■ Exercise
Going down the data below, set down exactly the line with "Fixpoint sum_code (l" and each line after it through the line with "sum_code l all_counters"; no other lines.

■ Material provided
(* ===== verification/Totals.v ===== *)
(** Threads that end at the same time ([Profiler::threadEnd]): each adds its totals
    to those of the process, by atomic additions when the agent was loaded, or under
    [output_lock] with plain assignments and a new text of the statistics when it was
    attached.  Other threads run between any two accesses. *)
From stdpp Require Import base numbers option list gmap strings.
From Stdlib Require Import ZArith Lia Ascii.
From S2P Require Import Prelude.
From S2P Require Import Cxx.
From S2P Require Import Lock.
From S2P Require Import Critical.
From S2P Require Import NewContext.
From S2P Require Import OutBuf.
From S2P Require Import Output.
From S2P Require Import ThreadData.
From S2P Require Import PerfEvents.
From S2P Require Import Profiler.

(** * The accesses *)

(** In the order of the code. *)
Definition all_counters : list counter :=
  [WrittenBytes; LoadedBytes; UsedBytes; DeadBytes; NewBytes; OldBytes; OldAppxBytes;
   AllocTimes; SameNUMA; DiffNUMA; L1Cachemiss; GenericCounter; PMUCounter].

Definition set_counter (c : counter) (n : Z) (g : globals) : globals :=
  set_grandTot (fun c' => if decide (c' = c) then n else grandTot g c') g.

(** [__sync_fetch_and_add(&grandTot..., total...)] *)
Definition add_counter (c : counter) (n : Z) (g : globals) : globals :=
  set_counter c (u64 (grandTot g c + n)) g.

Section Ending.
Context (ratio : Z -> Z -> str).

(** [grandTot... += total...], one after the other, and what follows. *)
Fixpoint sum_code (l : locals) (cs : list counter) (k : code globals) : code globals :=
  match cs with
  | [] => k
  | c :: cs =>
    fetch (fun g => grandTot g c) (fun old =>
    assign (set_counter c (u64 (old + total l c))) (sum_code l cs k))
  end.

Definition attached_end (l : locals) : code globals :=
  sum_code l all_counters (assign rewind (assign (output_statistics ratio) Done)).

(** What the end of a thread with the totals of [l] does to the variables. *)
Inductive tally :=
| Added (c : counter) (n : Z)
| Summed (l : locals).

Definition tallies (onload : bool) (l : locals) : list tally :=
  if onload then (fun c => Added c (total l c)) <$> all_counters else [Summed l].

Definition piece_of (e : tally) : piece globals unit :=
  match e with
  | Added c n => Atomic (add_counter c n)
  | Summed l => Locked (attached_end l)
  end.

(** Each thread ends, and its number is given to threads that end later. *)
Definition endings (onload : bool) (work : list (list locals)) : list (list (piece globals unit)) :=
  (fun ls : list locals => piece_of <$> (ls ≫= tallies onload)) <$> work.

(** * Facts *)

Definition amount (e : tally) (c : counter) : Z :=
  match e with Added c' n => if decide (c' = c) then n else 0 | Summed l => total l c end.
Definition amount_all (es : list tally) (c : counter) : Z := foldr (fun e n => amount e c + n) 0 es.

Definition total_all (ls : list locals) (c : counter) : Z := foldr (fun l n => total l c + n) 0 ls.

(** The statistics are in the file, from its start. *)
Definition good (f : ofstream) : Prop := of_open f = true /\ of_fail f = false.
Definition shown (g : globals) : Prop :=
  good (_statistics_file g) /\ statistics_text ratio g `prefix_of` of_text (_statistics_file g).

Lemma sum_code_alone l cs k g :
  alone (sum_code l cs k) g = alone k (foldl (fun g c => add_counter c (total l c) g) g cs).
Proof. revert g. induction cs as [|c cs IH]; intros g; [done|]. cbn. rewrite IH. done. Qed.

(** The sums of the section are those of [add_totals]. *)
Lemma sums_add_totals l g :
  let g' := foldl (fun g c => add_counter c (total l c) g) g all_counters in
  (forall c, grandTot g' c = grandTot (add_totals l g) c) /\ clientName g' = clientName g /\
  _statistics_file g' = _statistics_file g /\ _method_file g' = _method_file g /\ _rdx_file g' = _rdx_file g.
Proof. cbn zeta. split_and!; [|done..]. by intros []. Qed.

Lemma output_shown g :
  let g' := output_statistics ratio (rewind g) in
  (forall c, grandTot g' c = grandTot g c) /\ clientName g' = clientName g /\
  (good (_statistics_file g) -> shown g').
Proof.
  assert (Hrew : good (_statistics_file g) -> good (_statistics_file (rewind g)) /\
    of_pos (_statistics_file (rewind g)) = 0%nat).
  { intros [H1 H2]. unfold rewind, seekp0. cbn. by rewrite H1, H2. }
  cbn zeta. unfold output_statistics.
  assert (Htext : statistics_text ratio (rewind g) = statistics_text ratio g) by done.
  rewrite Htext. destruct (statistics_text ratio g) as [|a text] eqn:E; (split; [done|split; [done|]]).
  - intros Hg. split; [by apply Hrew|]. rewrite Htext, ?E. apply prefix_nil.
  - intros [[H1 H2] H3]%Hrew. unfold shown, good. cbn [_statistics_file set_files].
    unfold insert_text. rewrite H1, H2, H3. cbn [orb negb of_open of_fail of_text]. split; [done|].
    match goal with |- statistics_text ratio ?x `prefix_of` _ =>
      change (statistics_text ratio x) with (statistics_text ratio g) end.
    rewrite E. cbn [take app]. rewrite take_0. by eexists.
Qed.

Lemma attached_end_alone l g : exists g', alone (attached_end l) g = Val g' /\
  (forall c, grandTot g' c = u64 (grandTot g c + total l c)) /\ clientName g' = clientName g /\
  (good (_statistics_file g) -> shown g').
Proof.
  unfold attached_end. rewrite sum_code_alone.
  destruct (sums_add_totals l g) as (H1 & H2 & H3 & _ & _).
  set (g1 := foldl _ g all_counters) in *. cbn [alone assign].
  destruct (output_shown g1) as (H5 & H6 & H7). eexists. split; [reflexivity|]. split_and!.
  - intros c. rewrite H5, H1. done.
  - by rewrite H6.
  - intros Hg. apply H7. by rewrite H3.
Qed.

(** One piece: the totals, and the statistics after a section. *)
Lemma piece_amount e g : exists g', whole (piece_of e) g = Val g' /\
  (forall c, u64 (grandTot g' c) = u64 (grandTot g c + amount e c)) /\
  (match e with Summed _ => good (_statistics_file g) -> shown g'
   | Added _ _ => _statistics_file g' = _statistics_file g end).
Proof.
  destruct e as [c n|l].
  - eexists. split; [reflexivity|]. split; [|done]. intros c'. cbn. case_decide as Hc.
    + subst. rewrite decide_True by done. by autorewrite with cxx_arith.
    + rewrite decide_False by done. by rewrite Z.add_0_r.
  - destruct (attached_end_alone l g) as (g' & H1 & H2 & _ & H4). exists g'. split; [exact H1|].
    split; [|exact H4]. intros c. rewrite H2. by autorewrite with cxx_arith.
Qed.

Lemma pieces_amount es g : exists g', serial (piece_of <$> es) g = Val g' /\
  (forall c, u64 (grandTot g' c) = u64 (grandTot g c + amount_all es c)).
Proof.
  revert g. induction es as [|e es IH]; intros g.
  - exists g. split; [done|]. intros c. by rewrite Z.add_0_r.
  - destruct (piece_amount e g) as (g1 & H1 & H2 & _). destruct (IH g1) as (g' & H3 & H4).
    exists g'. split; [cbn [fmap list_fmap serial]; by rewrite H1|].
    intros c. rewrite H4, <- u64_add_l, H2, u64_add_l. f_equal. unfold amount_all. cbn. lia.
Qed.

(** After sections only, and at least one, the statistics of the sums are shown. *)
Lemma sections_shown ls g g' :
  serial (piece_of <$> (Summed <$> ls)) g = Val g' -> good (_statistics_file g) ->
  good (_statistics_file g') /\ (ls <> [] -> shown g').
Proof.
  revert g. induction ls as [|l ls IH]; intros g; [by intros [= <-]|].
  intros (g1 & H1 & H2)%outcome_bind_inv Hg. destruct (piece_amount (Summed l) g) as (g2 & H3 & _ & H4).
  rewrite H1 in H3. injection H3 as <-. specialize (H4 Hg). destruct (IH g1 H2 (proj1 H4)) as [H5 H6].
  split; [done|]. intros _. destruct ls as [|l' ls]; [|by apply H6]. by injection H2 as <-.
Qed.

Lemma amount_all_perm es es' c : es ≡ₚ es' -> amount_all es c = amount_all es' c.
Proof. unfold amount_all. induction 1; cbn [foldr] in *; lia. Qed.

Lemma amount_all_app es es' c : amount_all (es ++ es') c = amount_all es c + amount_all es' c.
Proof. unfold amount_all. induction es as [|e es IH]; cbn [foldr app] in *; lia. Qed.

Lemma tallies_amount onload l c : amount_all (tallies onload l) c = total l c.
Proof.
  unfold amount_all, tallies. destruct onload; cbn [foldr amount]; [|lia].
  cbn [fmap list_fmap all_counters foldr amount]. destruct c; repeat first [rewrite decide_True by done | rewrite decide_False by done]; lia.
Qed.

Lemma all_tallies_amount onload ls c : amount_all (ls ≫= tallies onload) c = total_all ls c.
Proof.
  induction ls as [|l ls IH]; [done|]. cbn [mbind list_bind]. rewrite amount_all_app, tallies_amount, IH.
  done.
Qed.

Lemma endings_compatible onload (work : list (list locals)) : compatible (concat (endings onload work)).
Proof.
  intros f c Hf Hc. exfalso. assert (forall p, p ∈ concat (endings onload work) ->
    if onload then exists f, p = Atomic f else exists c, p = Locked c) as H.
  { intros p (ps & Hps & Hp)%list_elem_of_In%in_concat. apply list_elem_of_In in Hps, Hp.
    apply list_elem_of_fmap in Hps as (ls & -> & _). apply list_elem_of_fmap in Hp as (e & -> & He).
    apply list_elem_of_bind in He as (l & He & _). unfold tallies in He. destruct onload.
    - apply list_elem_of_fmap in He as (c' & -> & _). by eexists.
    - apply list_elem_of_singleton in He as ->. by eexists. }
  destruct onload; [destruct (H _ Hc)|destruct (H _ Hf)]; done.
Qed.
End Ending.

Lemma endings_tallies ratio onload (work : list (list locals)) :
  endings ratio onload work =
  (fun es : list tally => piece_of ratio <$> es) <$> ((fun ls : list locals => ls ≫= tallies onload) <$> work).
Proof. unfold endings. by rewrite <- list_fmap_compose. Qed.

Lemma endings_summed ratio (work : list (list locals)) :
  endings ratio false work = (fun ls : list locals => (fun l => piece_of ratio (Summed l)) <$> ls) <$> work.
Proof.
  unfold endings. apply list_fmap_ext. intros i ls _. induction ls as [|l ls IH]; [done|].
  cbn in IH |- *. by rewrite IH.
Qed.

Lemma concat_bind (work : list (list locals)) onload :
  concat ((fun ls : list locals => ls ≫= tallies onload) <$> work) = concat work ≫= tallies onload.
Proof. induction work as [|ls work IH]; [done|]. cbn. by rewrite IH, bind_app. Qed.

Lemma serial_added ratio l cs g :
  serial (piece_of ratio <$> ((fun c => Added c (total l c)) <$> cs)) g =
  Val (foldl (fun g c => add_counter c (total l c) g) g cs).
Proof. revert g. induction cs as [|c cs IH]; intros g; [done|]. cbn. by rewrite <- IH. Qed.

(** Variables with the same totals give the same statistics. *)
Lemma statistics_same ratio g1 g2 :
  (forall c, grandTot g1 c = grandTot g2 c) -> clientName g1 = clientName g2 ->
  _statistics_file g1 = _statistics_file g2 ->
  let g1' := output_statistics ratio (rewind g1) in
  let g2' := output_statistics ratio (rewind g2) in
  (forall c, grandTot g1' c = grandTot g2' c) /\ _statistics_file g1' = _statistics_file g2'.
Proof.
  intros H1 H2 H3. cbn zeta.
  assert (statistics_text ratio (rewind g1) = statistics_text ratio (rewind g2)) as Ht.
  { unfold statistics_text, rewind. cbn [grandTot clientName set_files]. by rewrite H2, !H1. }
  assert (_statistics_file (rewind g1) = _statistics_file (rewind g2)) as Hf
    by (unfold rewind; cbn [_statistics_file set_files]; by rewrite H3).
  unfold output_statistics. rewrite Ht.
  destruct (statistics_text ratio (rewind g2)); (split; [exact H1|]); [exact Hf|].
  cbn [_statistics_file set_files]. by rewrite Hf.
Qed.

(** Uninterrupted, the pieces do what the end of [threadEnd] does. *)
Lemma merge_totals_pieces ratio t l g :
  output_lock g = false ->
  exists g1 g2, serial (piece_of ratio <$> tallies (onload_flag g) l) g = Val g1 /\
    merge_totals ratio (t, mk_profiler g l) = Val (tt, (t, mk_profiler g2 l)) /\
    (forall c, grandTot g1 c = grandTot g2 c) /\ _statistics_file g1 = _statistics_file g2.
Proof.
  intros Hlock. unfold tallies. destruct (sums_add_totals l g) as (H1 & H2 & H3 & _ & _).
  destruct (onload_flag g) eqn:Hload.
  - rewrite serial_added. eexists _, (add_totals l g). split; [reflexivity|]. split; [|by split].
    unfold merge_totals, get_prof, mbind, prog_bind. cbn [snd glob loc]. by rewrite Hload.
  - cbn [fmap list_fmap serial piece_of whole mbind outcome_bind]. unfold attached_end. rewrite sum_code_alone.
    destruct (statistics_same ratio _ (add_totals l g) H1 H2 H3) as [H4 H5].
    eexists _, (output_statistics ratio (rewind (add_totals l g))). split; [reflexivity|]. split; [|by split].
    unfold merge_totals, get_prof, mod_glob, mbind, prog_bind. cbn [fst snd glob loc set_glob].
    by rewrite Hload, Hlock.
Qed.

(** * Properties *)

(** C23: however many threads end at the same time and however their accesses
    interleave, the totals of the process end as what they were plus the totals of
    every thread, modulo 2^64, none lost or counted twice, whether they are added
    atomically or under the lock; and in attach mode an open statistics file starts
    with the statistics of exactly these sums. *)
Theorem totals_account ratio onload work schedule g c
  (Hrun : run schedule (start g (endings ratio onload work)) = Val c) (Hfin : finished c) :
  (forall k, u64 (grandTot (vars c) k) = u64 (grandTot g k + total_all (concat work) k)) /\
  (onload = false -> good (_statistics_file g) -> concat work <> [] -> shown ratio (vars c)).
Proof.
  pose proof (reduction g (endings ratio onload work) schedule (endings_compatible ratio onload work)) as H.
  rewrite Hrun in H. destruct (H Hfin) as (order & Hm & Hs). clear H. split.
  - intros k. rewrite endings_tallies in Hm. apply merges_fmap in Hm as (order' & -> & Hm).
    rewrite snd_map in Hs. destruct (pieces_amount ratio order'.*2 g) as (g' & H1 & H2).
    rewrite H1 in Hs. injection Hs as <-. apply merges_permutation in Hm.
    by rewrite H2, (amount_all_perm _ _ k Hm), concat_bind, all_tallies_amount.
  - intros -> Hg Hne. rewrite endings_summed in Hm. apply merges_fmap in Hm as (order' & -> & Hm).
    rewrite (snd_map (fun l => piece_of ratio (Summed l))) in Hs.
    rewrite (list_fmap_compose Summed (piece_of ratio)) in Hs.
    apply (sections_shown ratio _ _ _ Hs Hg). intros E. apply merges_permutation in Hm.
    rewrite E in Hm. by apply Permutation_nil_l in Hm.
Qed.

Module Examples.
Definition ratio0 (a b : Z) : str := [].
Definition globals1 : globals := set_files (mk_ofstream true false [] 0) ofstream0 ofstream0 Profiler.Examples.globals0.
Definition ended (n : Z) : locals := mk_locals (fun _ => n) ∅ ∅ [].

(** Three threads on two numbers, a step of each in turn. *)
Definition work0 : list (list locals) := [[ended 3; ended 4]; [ended (2 ^ 64 - 1)]].
Definition schedule0 : list nat := concat (replicate 150 [0; 1; 1]%nat).
Definition start0 : config globals unit := start globals1 (endings ratio0 false work0).
Definition result0 : config globals unit := match run schedule0 start0 with Val c => c | Fault _ => start0 end.

Lemma totals_run0 : run schedule0 start0 = Val result0.
Proof. unfold result0. destruct (run schedule0 start0) eqn:E; [done|]. exfalso. revert E. vm_compute. done. Qed.

Lemma totals_account_witness :
  u64 (grandTot (vars result0) GenericCounter) = u64 (5 + (3 + 4 - 1)) /\
  lit "GENERIC" `prefix_of` of_text (_statistics_file (vars result0)).
Proof.
  destruct (totals_account ratio0 false work0 schedule0 globals1 result0 totals_run0) as [H1 H2].
  - apply finishedb_true. vm_compute. reflexivity.
  - split; [rewrite H1; vm_compute; reflexivity|].
    destruct (H2 eq_refl) as [_ [rest H3]]; [by split|done|].
    rewrite H3. eexists. vm_compute. reflexivity.
Defined.
End Examples.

■ Task answer
Fixpoint sum_code (l : locals) (cs : list counter) (k : code globals) : code globals :=
  match cs with
  | [] => k
  | c :: cs =>
    fetch (fun g => grandTot g c) (fun old =>
    assign (set_counter c (u64 (old + total l c))) (sum_code l cs k))
  end.

Definition attached_end (l : locals) : code globals :=
  sum_code l all_counters (assign rewind (assign (output_statistics ratio) Done)).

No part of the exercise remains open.